What is expected
Using the data below, return every line that holds the word "avgMobility".

Stored data
(** The worked example of the specification: one trend point with the
    averages [-0.1] and [0.4], two matrix rows of one data point each. *)
Example calculateCountryAggregates_worked :
  exists t a b,
    calculateCountryAggregates isoTime worked "X"
    = Ok (Some {| trend := [t]; matrix := [a; b]; totalRegions := 2 |})
    /\ Trend.ds t = "2020-01-01"
    /\ (Trend.avgMobility t == -(1 # 10))%Q /\ (Trend.avgStay t == 4 # 10)%Q
    /\ name a = "A" /\ dataPoints a = 1 /\ name b = "B" /\ dataPoints b = 1.
Proof. do 3 eexists. split; [vm_compute; reflexivity|]. repeat split. Qed.

(** C2.  In every result of the aggregator, the matrix's averages weighted
    by their data points, and the trend's averages weighted by the row
    count of their date, both sum to the grand total of [mobilityChange]
    over the country's records (exactly, over the rationals). *)
Theorem C2_weighted_sums_agree getTime data C agg :
  calculateCountryAggregates getTime data C = Ok (Some agg) ->
  let raw := countryRows data C in
  (sumBy (fun e => avgMobility e * nat2Q (dataPoints e)) (matrix agg) == sumBy mob raw)%Q
  /\ (sumBy (fun t => Trend.avgMobility t * nat2Q (rowCount raw (Trend.ds t))) (trend agg)
      == sumBy mob raw)%Q.
Proof.
  intros H raw. apply calculateCountryAggregates_inv in H as (_ & _ & ->). fold raw. split.
  - simpl. rewrite sumBy_map. simpl.
    rewrite <- (sumBy_partition polygon_name mob (regions raw) raw).
    + apply sumBy_ext, List.Forall_forall. intros k Hk.
      apply mean_times_length, rows_length_pos. now apply regions_In.
    + apply regions_NoDup.
    + intros r Hr. apply regions_In. now apply in_map.
  - simpl. rewrite (sumBy_Permutation _ _ _ (sortBy_Permutation _ _)), sumBy_map. simpl.
    rewrite <- (sumBy_partition ds mob (dates raw) raw).
    + apply sumBy_ext, List.Forall_forall. intros k Hk. unfold rowCount.
      apply mean_times_length, rows_length_pos. now apply dates_In.
    + apply dates_NoDup.
    + intros r Hr. apply dates_In. now apply in_map.
Qed.

Lemma C2_weighted_sums_agree_witness :
  exists agg,
    calculateCountryAggregates isoTime sample "X" = Ok (Some agg)
    /\ (sumBy (fun e => avgMobility e * nat2Q (dataPoints e)) (matrix agg) == -(6 # 10))%Q
    /\ (sumBy (fun t => Trend.avgMobility t * nat2Q (rowCount (countryRows sample "X") (Trend.ds t)))
          (trend agg) == -(6 # 10))%Q.
Proof.
  eexists. split; [vm_compute; reflexivity|].
  destruct (C2_weighted_sums_agree isoTime sample "X" _ eq_refl) as [H1 H2].
  split; [rewrite H1|rewrite H2]; reflexivity.
Defined.

(** *** Running extremes *)

Lemma fold_left_Qmax_isMaximum l : forall a, isMaximum (a :: l) (fold_left Qmax l a).
Proof.
  induction l as [|x l IH]; intros a; simpl.
  - split; [exists a; split; [now left|reflexivity]|]. intros v [<-|[]]. apply Qle_refl.
  - destruct (IH (Qmax a x)) as [(v & Hv & Hm) Hub]. split.
    + destruct Hv as [<-|Hv].
      * destruct (Q.max_spec a x) as [[_ E]|[_ E]].
        -- exists x. split; [right; now left|]. now rewrite <- Hm, E.
        -- exists a. split; [now left|]. now rewrite <- Hm, E.
      * exists v. split; [right; now right|assumption].
    + assert (Qmax a x <= fold_left Qmax l (Qmax a x))%Q as Hax by (apply Hub; now left).
      intros w [<-|[<-|Hw]].
      * eapply Qle_trans; [apply Q.le_max_l|exact Hax].
      * eapply Qle_trans; [apply Q.le_max_r|exact Hax].
      * apply Hub. now right.
Qed.

Lemma fold_left_Qmin_isMinimum l : forall a, isMinimum (a :: l) (fold_left Qmin l a).
Proof.
  induction l as [|x l IH]; intros a; simpl.
  - split; [exists a; split; [now left|reflexivity]|]. intros v [<-|[]]. apply Qle_refl.
  - destruct (IH (Qmin a x)) as [(v & Hv & Hm) Hlb]. split.
    + destruct Hv as [<-|Hv].
      * destruct (Q.min_spec a x) as [[_ E]|[_ E]].
        -- exists a. split; [now left|]. now rewrite <- Hm, E.
        -- exists x. split; [right; now left|]. now rewrite <- Hm, E.
      * exists v. split; [right; now right|assumption].
    + assert (fold_left Qmin l (Qmin a x) <= Qmin a x)%Q as Hax by (apply Hlb; now left).
      intros w [<-|[<-|Hw]].
      * eapply Qle_trans; [exact Hax|apply Q.le_min_l].
      * eapply Qle_trans; [exact Hax|apply Q.le_min_r].
      * apply Hlb. now right.
Qed.

(** A seed that some value reaches does not show in the extreme. *)
Lemma isMaximum_seed a l m :
  isMaximum (a :: l) m -> (exists v, In v l /\ (a <= v)%Q) -> isMaximum l m.
Proof.
  intros [(v & Hv & Hm) Hub] (w & Hw & Haw). split; [|intros; apply Hub; now right].
  destruct Hv as [<-|Hv]; [|eauto].
  exists w. split; [assumption|]. apply Qle_antisym.
  - apply Hub. now right.
  - now rewrite <- Hm.
Qed.

Lemma isMinimum_seed a l m :
  isMinimum (a :: l) m -> (exists v, In v l /\ (v <= a)%Q) -> isMinimum l m.
Proof.
  intros [(v & Hv & Hm) Hlb] (w & Hw & Haw). split; [|intros; apply Hlb; now right].
  destruct Hv as [<-|Hv]; [|eauto].
  exists w. split; [assumption|]. apply Qle_antisym.
  - now rewrite <- Hm.
  - apply Hlb. now right.
Qed.

(** C5, as amended.  In every result of the aggregator and for every region
    [R] with a matching record, the one matrix entry named [R] has
    [dataPoints] equal to [R]'s row count, [avgMobility] and [avgStay] equal
    to the arithmetic means over [R]'s rows, [maxStay] equal to the maximum
    of the seed [-1] and the rows' [stayHomeRatio], and [minMobility] equal
    to the minimum of the seed [999] and the rows' [mobilityChange]; so they
    are the rows' own extremes when a row has a ratio of at least [-1],
    resp. a change of at most [999]. *)
Theorem C5_region_statistics getTime data C R agg :
  calculateCountryAggregates getTime data C = Ok (Some agg) ->
  (exists r, In r data /\ country r = C /\ polygon_name r = R) ->
  let rs := rows polygon_name R (countryRows data C) in
  exists e,
    In e (matrix agg) /\ name e = R
    /\ (forall e', In e' (matrix agg) -> name e' = R -> e' = e)
    /\ dataPoints e = length rs
    /\ (avgMobility e == sumBy mob rs / nat2Q (length rs))%Q
    /\ (avgStay e == sumBy sty rs / nat2Q (length rs))%Q
    /\ isMaximum ((-1)%Q :: map sty rs) (maxStay e)
    /\ isMinimum (999%Q :: map mob rs) (minMobility e)
    /\ ((exists r, In r rs /\ (-1 <= sty r)%Q) -> isMaximum (map sty rs) (maxStay e))
    /\ ((exists r, In r rs /\ (mob r <= 999)%Q) -> isMinimum (map mob rs) (minMobility e)).
Proof.
  intros H (r & Hr & Hc & HR) rs.
  apply calculateCountryAggregates_inv in H as (_ & _ & ->).
  set (raw := countryRows data C) in *.
  assert (In R (regions raw)) as HinR.
  { apply regions_In, in_map_iff. exists r. split; [assumption|]. now apply countryRows_In. }
  exists (regionRow raw R). simpl. split; [now apply in_map|]. split; [reflexivity|].
  split.
  { intros e' He' Hn. apply in_map_iff in He' as (k & <- & _). simpl in Hn. now subst k. }
  fold rs. split; [reflexivity|]. split; [apply mean_spec|]. split; [apply mean_spec|].
  pose proof (fold_left_Qmax_isMaximum (map sty rs) (-1)%Q) as Hmax.
  pose proof (fold_left_Qmin_isMinimum (map mob rs) 999%Q) as Hmin.
  split; [exact Hmax|]. split; [exact Hmin|]. split.
  - intros (r' & Hr' & Hle). apply (isMaximum_seed _ _ _ Hmax).
    exists (sty r'). split; [now apply in_map|assumption].
  - intros (r' & Hr' & Hle). apply (isMinimum_seed _ _ _ Hmin).
    exists (mob r'). split; [now apply in_map|assumption].
Qed.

Solved problem
    /\ (Trend.avgMobility t == -(1 # 10))%Q /\ (Trend.avgStay t == 4 # 10)%Q
  (sumBy (fun e => avgMobility e * nat2Q (dataPoints e)) (matrix agg) == sumBy mob raw)%Q
  /\ (sumBy (fun t => Trend.avgMobility t * nat2Q (rowCount raw (Trend.ds t))) (trend agg)
    /\ (sumBy (fun e => avgMobility e * nat2Q (dataPoints e)) (matrix agg) == -(6 # 10))%Q
    /\ (sumBy (fun t => Trend.avgMobility t * nat2Q (rowCount (countryRows sample "X") (Trend.ds t)))
    [dataPoints] equal to [R]'s row count, [avgMobility] and [avgStay] equal
    /\ (avgMobility e == sumBy mob rs / nat2Q (length rs))%Q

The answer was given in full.